EXERCISE DIRECTIONS:
Scan the material for the string "Lemma" and copy out every line in which it occurs.

MATERIAL TO PROCESS:
Lemma keeps_ret {A} (a : A) : keeps (C:=C) (ret a).
Proof. by intros w b w' [= _ <-]. Qed.
Lemma keeps_fail {A} e : keeps (C:=C) (fail (A:=A) e).
Proof. by intros w b w' ?. Qed.
Lemma keeps_bind {A B} (m : M C A) (k : A -> M C B) :
  keeps m -> (forall a, keeps (k a)) -> keeps (bind m k).
Proof.
  intros Hm Hk w b w' (a & w1 & H1 & H2)%bind_ok. apply Hm in H1. apply Hk in H2.
  destruct H1 as (? & ? & ? & ?), H2 as (? & ? & ? & ?). split_and!; congruence.
Qed.
Lemma keeps_wrap {A} t (m : M C A) : keeps m -> keeps (wrap_err t m).
Proof. intros Hm w a w' H%wrap_ok. by eapply Hm. Qed.
Lemma keeps_mfold {A B} (f : B -> A -> M C B) acc l :
  (forall b a, keeps (f b a)) -> keeps (mfold f acc l).
Proof.
  intros Hf. revert acc; induction l as [|x l IH]; intros acc; simpl;
    [apply keeps_ret|by apply keeps_bind].
Qed.
Lemma keeps_query {A} E (f : db -> A) : keeps (C:=C) (query E f).
Proof. intros w a w' [_ ->]%query_ok. done. Qed.
Lemma keeps_call {A} E (f : db -> result sql_error (db * A)) :
  (forall d d' a, f d = Ok (d', a) -> db_balances d' = db_balances d /\
     db_events d' = db_events d /\ db_watermarks d' = db_watermarks d) ->
  keeps (C:=C) (call E f).
Proof. intros Hf w a w' (d & Hd & ->)%call_ok. apply Hf in Hd as (? & ? & ?). done. Qed.
Lemma keeps_lift {A} (r : result go_error A) : keeps (C:=C) (lift r).
Proof. destruct r; [apply keeps_ret|apply keeps_fail]. Qed.
End Keeps.
Create HintDb keeps discriminated.
#[export] Hint Resolve keeps_ret keeps_fail keeps_bind keeps_wrap keeps_mfold keeps_query keeps_lift : keeps.

(** ** Phase 3: deltas are the contributions of the events *)

(** The total of the accumulators of one balance key, over wallets. *)
Definition agg_sum (m : gmap adjustmentKey adjustmentAccum) (k : BalanceKey) : Z :=
  sum_of (fun e => when (bool_decide (e.1.1.1 = k)) (acc_delta e.2)) (map_to_list m).

Lemma agg_sum_insert_new m ak a k :
  m !! ak = None ->
  agg_sum (<[ak := a]> m) k = agg_sum m k + when (bool_decide (ak.1.1 = k)) (acc_delta a).
Proof. intros Hm. unfold agg_sum. rewrite map_to_list_insert by done. simpl. lia. Qed.

Lemma accumulate_sum m ak delta cursor h k :
  agg_sum (accumulate m ak delta cursor h) k = agg_sum m k + when (bool_decide (ak.1.1 = k)) delta.
Proof.
  unfold accumulate. destruct (m !! ak) as [ex|] eqn:Em; [|by rewrite agg_sum_insert_new].
  rewrite <- insert_delete_eq. rewrite agg_sum_insert_new by apply lookup_delete_eq.
  rewrite <- (insert_delete_id m ak ex) at 2 by done.
  rewrite agg_sum_insert_new by apply lookup_delete_eq.
  unfold when. destruct (acc_cursor ex <? cursor), (bool_decide (ak.1.1 = k)); simpl; lia.
Qed.

(** The balance keys of an event model, below its chain and network. *)
Lemma accumulate_event_sum m batch ec txID tokenID watched meta before after m' k :
  accumulate_event m ec tokenID meta = Ok m' ->
  agg_sum m' k = agg_sum m k +
    full_contribution (event_model batch ec txID tokenID watched meta before after)
                      (pk_of (nb_Chain batch) (nb_Network batch) k).
Proof.
  unfold accumulate_event, full_contribution, delta_of. simpl.
  destruct (parse_decimal (trim_space _)) as [delta|] eqn:Ed; [|done]. simpl.
  assert (Hk : forall ty, bool_decide ((nbe_Address (ec_be ec), tokenID, ty) = k) =
     bool_decide ((nb_Chain batch, nb_Network batch, nbe_Address (ec_be ec), tokenID, ty) =
                  pk_of (nb_Chain batch) (nb_Network batch) k)).
  { intros ty. apply bool_decide_ext. destruct k as [[??]?]. simpl. naive_solver. }
  unfold liquid_pk, staked_pk. simpl. rewrite <- !Hk.
  destruct (IsStakingActivity _); simpl.
  - unfold NegateDecimalString. destruct (parse_decimal (nbe_Delta (ec_be ec))) as [d|] eqn:Ed'; [|done].
    rewrite trim_show_Z, parse_show. intros [= <-]. rewrite !accumulate_sum. simpl.
    rewrite (parse_decimal_trim _ _ Ed'), Ed' in Ed. injection Ed as <-. symmetry. apply Z.add_assoc.
  - intros [= <-]. rewrite accumulate_sum. simpl. by rewrite Z.add_0_r.
Qed.

(** ** Phase 3: the loop invariant *)

Section Build.
Context {C : Type} `{!Cache C string bool} (E : env) (batch : NormalizedBatch).
Context (addrMap : option (gmap string addrMeta)) (p2 : phase2).

Definition below (k : BalanceKey) : balance_pk := pk_of (nb_Chain batch) (nb_Network batch) k.

Record build_inv (done : list eventContext) (p3 : phase3) : Prop := {
  bi_sum k : agg_sum (p3_aggregatedDeltas p3) k =
             sum_of (fun m => contribution m (below k)) (p3_eventModels p3);
  bi_ids : (be_EventID <$> p3_eventModels p3) `sublist_of`
           ((fun ec => nbe_EventID (ec_be ec)) <$> done);
  bi_chain m : m ∈ p3_eventModels p3 ->
               be_Chain m = nb_Chain batch /\ be_Network m = nb_Network batch
}.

RESULT OF THIS EXERCISE:
Lemma keeps_ret {A} (a : A) : keeps (C:=C) (ret a).
Lemma keeps_fail {A} e : keeps (C:=C) (fail (A:=A) e).
Lemma keeps_bind {A B} (m : M C A) (k : A -> M C B) :
Lemma keeps_wrap {A} t (m : M C A) : keeps m -> keeps (wrap_err t m).
Lemma keeps_mfold {A B} (f : B -> A -> M C B) acc l :
Lemma keeps_query {A} E (f : db -> A) : keeps (C:=C) (query E f).
Lemma keeps_call {A} E (f : db -> result sql_error (db * A)) :
Lemma keeps_lift {A} (r : result go_error A) : keeps (C:=C) (lift r).
Lemma agg_sum_insert_new m ak a k :
Lemma accumulate_sum m ak delta cursor h k :
Lemma accumulate_event_sum m batch ec txID tokenID watched meta before after m' k :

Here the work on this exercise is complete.